===== INFORMATION PROVIDED

(** Lines 143-150, for one entry of [_particles]; [im] has the dtype of the
    source (lines 132-135). *)
Definition load_particle (fs : filesystem) (src : EmanSource) (L : nat)
    (particle : string) : result (seq (seq pixel)) :=
  let parts := split "@"%char particle in
  num_s <- getitem parts 0%PZ ;;
  num <- py_int num_s ;;
  fp <- getitem parts 1%PZ ;;
  arr <- open_mrc fs fp ;;
  coordsList <- dict_get (mrc2coords src) fp ;;
  coord <- getitem coordsList num ;;
  crop <- crop_micrograph (mrc_contents arr) coord ;;
  assign_slot (src_dtype src) L crop.

(** [np.arange(start, stop)] on integers. *)
Definition arange_from (start stop : Z) : seq Z :=
  [seq (start + Z.of_nat i)%PZ | i <- iota 0 (Z.to_nat (stop - start))].

(** [indices.min()]: refused on an empty array. *)
Definition np_min (a : seq Z) : result Z :=
  if a is x :: a' then Ok (foldl Z.min x a') else Raise ValueError.

(** [EmanSource._images]; [num = None] stands for the default [np.inf]. The
    result is the stack handed to [Image]. *)
Definition images (fs : filesystem) (src : EmanSource)
    (start : Z) (num : option Z) (indices : option (seq Z))
    : result (seq (seq (seq pixel))) :=
  si <- match indices with
        | None =>
            let stop := if num is Some k then Z.min (start + k) (Z.of_nat (n src))
                        else Z.of_nat (n src) in
            Ok (start, arange_from start stop)
        | Some ix => start' <- np_min ix ;; Ok (start', ix)
        end ;;
  let indices := si.2 in
  let all := all_particles (mrc2coords src) in
  _particles <- mapM (getitem all) indices ;;
  if (original_resolution src <? 0)%PZ then Raise ValueError
  else mapM (load_particle fs src (Z.to_nat (original_resolution src))) _particles.

(** The global particle order in the words of the specification: the
    micrographs in the order of the STAR file and, within each micrograph,
    its coordinates in the order of the box file's lines. *)
Definition particles (d : dict (seq (seq Z))) : seq (string * seq Z) :=
  flatten [seq [seq (kv.1, coord) | coord <- kv.2] | kv <- d].

(** [data[y : y + side, x : x + side]] for a box that lies inside the
    micrograph: [side] rows from row [y] on, and of each the [side] entries
    from column [x] on. *)
Definition window (rows : seq (seq pixel)) (x y side : nat) : seq (seq pixel) :=
  [seq take side (drop x row) | row <- take side (drop y rows)].

(** The particle [(mrc, coord)] names a two-dimensional micrograph that
    [mrcfile] opens and a square box of side [L] that lies inside it. *)
Definition box_inside (fs : filesystem) (L : Z) (p : string * seq Z) : bool :=
  match open_mrc fs p.1, p.2 with
  | Ok (MrcFile _ (Image2D rows)), [:: x, y, size_x, size_y & _] =>
      [&& size_x == L, size_y == L,
          (0 <=? x)%PZ, (x + L <=? Z.of_nat (size (head [::] rows)))%PZ,
          (0 <=? y)%PZ, (y + L <=? Z.of_nat (size rows))%PZ
        & all (fun row => size row == size (head [::] rows)) rows]
  | _, _ => false
  end.

(** The crop the specification names for the particle [(mrc, coord)]. *)
Definition crop_of (fs : filesystem) (p : string * seq Z) : seq (seq pixel) :=
  match open_mrc fs p.1, p.2 with
  | Ok (MrcFile _ (Image2D rows)), [:: x, y, size_x, _ & _] =>
      window rows (Z.to_nat x) (Z.to_nat y) (Z.to_nat size_x)
  | _, _ => [::]
  end.

End Model.

(** The rewrite of one coordinate list in the words of the specification:
    the box takes the new size and its lower-left corner moves by
    [(old_size - new_size) // 2] along both axes; what a line holds after
    its fourth field is kept. *)
Definition recentred (old_size new_size : Z) (coords : seq Z) : seq Z :=
  let shift := ((old_size - new_size) / 2)%PZ in
  [:: (nth 0 coords 0 + shift)%PZ, (nth 0 coords 1 + shift)%PZ, new_size, new_size
    & drop 4 coords].

(** "Keeping the crop centered": the box [inner] lies in the box [outer]
    with, along each axis, the margin before it and the margin after it
    equal, or the margin after it larger by one (the rounding of [//]). *)
Definition centred_in (outer inner : seq Z) : bool :=
  let before (k : nat) := (nth 0 inner k - nth 0 outer k)%PZ in
  let after (k : nat) :=
    (nth 0 outer k + nth 0 outer k.+2 - (nth 0 inner k + nth 0 inner k.+2))%PZ in
  all (fun k => [&& (0 <=? before k)%PZ, (before k <=? after k)%PZ
                  & (after k <=? before k + 1)%PZ])
      [:: 0; 1].

End Eman.
(* ===================================================================== *)
(** * Block-diagonal matrices and the Cov2D estimators                    *)
(* ===================================================================== *)

Module BlkDiag.

(** The error taxonomy of the specification (section 7). *)
Inductive error := ShapeMismatchError | SingularBlockError | InvalidParameterError.

Inductive outcome (A : Type) : Type :=
| Done (a : A)
| Fail (e : error).

Arguments Done {A} a.
Arguments Fail {A} e.

Definition and_then {A B : Type} (r : outcome A) (k : A -> outcome B) : outcome B :=
  match r with
  | Done a => k a
  | Fail e => Fail e
  end.

Section Algebra.

Variable R : fieldType.
Local Open Scope ring_scope.

(** Modelled from the spec: the BlockDiagonalMatrix of sections 3 and 4.1
    ([aspire.utils.blk_diag_func], imported by [examples/denoise_covar2d.py],
    is not among the sources). An ordered sequence of square blocks; the
    block-size sequence is read off the blocks. Entries are taken in a field
    [R], with exact arithmetic. *)
Definition block : Type := {n : nat & 'M[R]_n}.
Definition blk_diag : Type := seq block.

Definition mk_block (n : nat) (M : 'M[R]_n) : block := Tagged (fun n => 'M[R]_n) M.

Definition block_sizes (A : blk_diag) : seq nat := [seq tag b | b <- A].

(** Modelled from the spec: an operation applied to two blocks; blocks of
    different sizes do not combine. *)
Definition on_blocks (op : forall n, 'M[R]_n -> 'M[R]_n -> 'M[R]_n) (a b : block)
    : outcome block :=
  match Nat.eq_dec (tag b) (tag a) with
  | left e => Done (mk_block (op (tag a) (tagged a) (castmx (e, e) (tagged b))))
  | right _ => Fail ShapeMismatchError
  end.

(** Modelled from the spec: "each applied blockwise"; "mismatched sequences
    raise a ShapeMismatchError". *)
Fixpoint blockwise (op : forall n, 'M[R]_n -> 'M[R]_n -> 'M[R]_n) (A B : blk_diag)
    : outcome blk_diag :=
  match A, B with
  | [::], [::] => Done [::]
  | a :: A', b :: B' =>
      and_then (on_blocks op a b) (fun c =>
      and_then (blockwise op A' B') (fun C => Done (c :: C)))
  | _, _ => Fail ShapeMismatchError
  end.

(** Modelled from the spec: [add(A, B)] "returns blockwise sum". *)
Definition blk_diag_add : blk_diag -> blk_diag -> outcome blk_diag :=
  blockwise (fun n M N => M + N).

(** Modelled from the spec: [multiply(A, B)] "returns blockwise product". *)
Definition blk_diag_mult : blk_diag -> blk_diag -> outcome blk_diag :=
  blockwise (fun n M N => M *m N).

(** Two sequences with the same block sizes are, block by block, pairs of
    matrices of one size. *)
Inductive aligned : blk_diag -> blk_diag -> Prop :=
| aligned_nil : aligned [::] [::]
| aligned_cons n (M N : 'M[R]_n) A B :
    aligned A B -> aligned (mk_block M :: A) (mk_block N :: B).







(** The arithmetic mean of one row of the coefficient array. *)
Definition arithmetic_mean (row : seq R) : R :=
  (\sum_(x <- row) x) / (size row)%:R.

(** Modelled from the spec: [get_mean(coeffs)] of section 4.2
    ([RotCov2D] is not among the sources). [coeffs] is the array
    [basis_dim x n_images], one row per coefficient; the zero
    angular-frequency block is the first block of the basis's block-size
    sequence. The components of that block are averaged over the images;
    all other components are set to zero. *)
Definition get_mean (sizes : seq nat) (coeffs : seq (seq R)) : seq R :=
  [seq if (k < head 0 sizes)%N then arithmetic_mean (nth [::] coeffs k) else 0
     | k <- iota 0 (size coeffs)].

(** Modelled from the spec: the Wiener gain of [get_cwf_coeffs] (section
    4.3, step 3; [Cov2DCTF] is not among the sources), on one block:
    [Sigma F^T (F Sigma F^T + sigma^2 I)^-1], which needs the inverse to
    exist (SingularBlockError otherwise). *)
Definition wiener_gain (n : nat) (F Sigma : 'M[R]_n) (noise_var : R)
    : outcome 'M[R]_n :=
  let S := F *m Sigma *m F^T + noise_var%:M in
  if S \in unitmx then Done (Sigma *m F^T *m invmx S)
  else Fail SingularBlockError.

(** Modelled from the spec: the estimate of one block of one image,
    [gain (coeff - F m) + m]. *)
Definition cwf_block (n : nat) (F Sigma : 'M[R]_n) (m : 'cV[R]_n) (noise_var : R)
    (coeff : 'cV[R]_n) : outcome 'cV[R]_n :=
  and_then (wiener_gain F Sigma noise_var)
           (fun gain => Done (gain *m (coeff - F *m m) + m)).

(** Block-diagonal matrices and block vectors over one block-size sequence
    [sizes], block [k] having size [nth 0 sizes k]. *)
Definition blk_mx (sizes : seq nat) : Type := forall k : nat, 'M[R]_(nth 0%N sizes k).
Definition blk_vec (sizes : seq nat) : Type := forall k : nat, 'cV[R]_(nth 0%N sizes k).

==========

### WHAT THE TASK ASKS
Count the lines in the preceding entries that contain the string "Inductive", and state only the resulting number.

### OUTPUT FOR THIS EXERCISE
3